The payments for those who qualified after the 1st of September, 2012 are:

| Average Number of Contributions per Year | Pay Per Week | Increase for an adult dependent (under 66) | Increase for an adult dependent (over 66) |
|---|---|---|---|
| 10-14 | €124.20 | €82.80 | €111.20 |
| 15-19 | €186.20 | €124.10 | €166.90 |
| 20-47 | €243.40 | €165.40 | €222.50 |
| 48 and above | €248.30 | €165.40 | €222.50 |

The pensioner also receives an additional €10 once they reach 80 years of age, and may be eligible for other benefits.

== State Pension (Non-Contributory) ==
The State Pension (Non-Contributory) falls under the social assistance category. It provides payments to those over 66 who did not make enough payments for State Pension (Contributory). To be eligible, a pensioner must:

- be 66 years or older
- not be on the State Pension (Contributory)
- pass a means and habitual residence test

==Disability==
People who have paid sufficient Pay Related Social Insurance into the national Social Insurance Fund may qualify for Illness Benefit for one or two years. They may then qualify for Invalidity Pension, which can continue until age 66.

Injury Benefit and Disablement Benefit may be payable to people disabled as a result of an accident at work or a prescribed disease contracted at work.

Disability Allowance is payable to disabled people over 16 and under 66 years of age. The disability must have continued, or be expected to continue, for at least 12 months. It must cause substantial restrictions in undertaking work that would otherwise be suitable for a person of your age, experience and qualifications.
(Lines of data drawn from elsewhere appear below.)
(** * SceneManager: the texture and material registry of the scene

    A shallow embedding of [Source/SceneManager.cpp].  The methods of the
    class become computations in a small state-and-fault monad over a
    [World]: the members of the [SceneManager] object together with the
    trace of calls the object makes to its collaborators (stb_image,
    OpenGL, the shader manager, the console).

    Floating point numbers and the glm matrix functions are not computed
    on by this file of the program, only passed around, so they are kept
    abstract in the class [Glm]. *)

From Stdlib Require Import ZArith Lia.
From stdpp Require Import base list strings.

(** ** glm and the floating point numbers *)

Record vec2 (F : Type) := Vec2 { v2x : F; v2y : F }.
Record vec3 (F : Type) := Vec3 { v3x : F; v3y : F; v3z : F }.
Record vec4 (F : Type) := Vec4 { r : F; g : F; b : F; a : F }.
Arguments Vec2 {F} _ _.
Arguments Vec3 {F} _ _ _.
Arguments Vec4 {F} _ _ _ _.

(** [float_lit] is the value of a floating literal of the source, given
    by its text ([0.1f] and [0.1] are different literals: the second is
    a double narrowed on assignment).  [mat4_mul] is the [operator*] of
    [glm::mat4]. *)
Class Glm := {
  float : Type;
  mat4 : Type;
  float_lit : string -> float;
  glm_radians : float -> float;
  glm_scale : vec3 float -> mat4;
  glm_rotate : float -> vec3 float -> mat4;
  glm_translate : vec3 float -> mat4;
  mat4_mul : mat4 -> mat4 -> mat4;
}.

Declare Scope mat4_scope.
Delimit Scope mat4_scope with mat4.
Infix "*" := mat4_mul : mat4_scope.

(** ** The records of SceneManager.h *)

(** Modelled from the spec: the entry of the texture table, a string tag
    and an integer handle.  SceneManager.h, which declares it, is not
    among the sources; the two fields are the ones the methods assign
    and read, and the handle is kept as the integer that [FindTextureID]
    returns. *)
Module TEXTURE_INFO.
Record t := Build { tag : string; ID : Z }.
End TEXTURE_INFO.

(** Modelled from the spec: the material record, three colours of three
    floats each, the ambient strength, the shininess and the tag, with
    the field names the methods use. *)
Module OBJECT_MATERIAL.
Section Fields.
Context `{Glm}.
Record t := Build {
  ambientColor : vec3 float;
  ambientStrength : float;
  diffuseColor : vec3 float;
  specularColor : vec3 float;
  shininess : float;
  tag : string;
}.
End Fields.
End OBJECT_MATERIAL.

(** The address of a collaborator object. *)
Definition addr := positive.

(** The members the methods below use ([m_basicMeshes], the mesh
    helper, is left out).  [m_loadedTextures] is an [int] that the
    constructor sets to 0 and that is only ever incremented, by one, after
    an assignment into the table at that index: the embedding faults at
    that assignment before the count could leave the table, so the count
    is a [nat] here and never wraps. *)
Record SceneManager `{Glm} := {
  m_pShaderManager : option addr;          (* [None] is NULL *)
  m_textureIDs : list TEXTURE_INFO.t;      (* the fixed array *)
  m_loadedTextures : nat;
  m_objectMaterials : list OBJECT_MATERIAL.t;
}.

(** Modelled from the spec: the length of the array [m_textureIDs],
    declared in SceneManager.h.  The constructor initialises exactly this
    many entries. *)
Definition TEXTURE_CAPACITY : nat := 16.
==Supplementary Welfare Allowance==
Supplementary Welfare Allowance is paid to people whose income is less than the rate judged sufficient for their family. This is subject to a means test.

==Widows and widowers==
May be eligible for Widow's/Widower's (Contributory) Pension (Pinsean Ranníocach Baintrí (Fir agus Mná)), the Bereavement Grant (Deontas Báis), the Widowed Parents Grant (Deontas Báis Bhaintrí/Bhaintrí Fir) and/or the Special Funeral Grant (Deontas Speiseálta Sochraide).

Payments for the Widow's/Widower's Pension are as follows:

| Age | Payment per week | Payment from January 2008 |
|---|---|---|
| Under 66 | €191.30 | €203.30 |
| 66 - 79 | €209.30 | €223.30 |
| Over 80 | €219.30 | €233.30 |

For each child dependant, €22.00 (€24.00 from January 2008) is added.

More information on the Widow's/Widower's Pension scheme can be found here.

The Bereavement Grant is a simple one-off payment of €850, given after a death to the deceased's family. More information can be found here and here.

The Widowed Parents Grant is a one-off payment of €6,000, given to widows/widowers with one or more child dependants living with them. However, there are other rules regarding the payment; more information can be found here.

The Special Funeral Grant is another one-off payment of €850, given to the deceased's family. It is only available if the person dies at work. More information can be found here.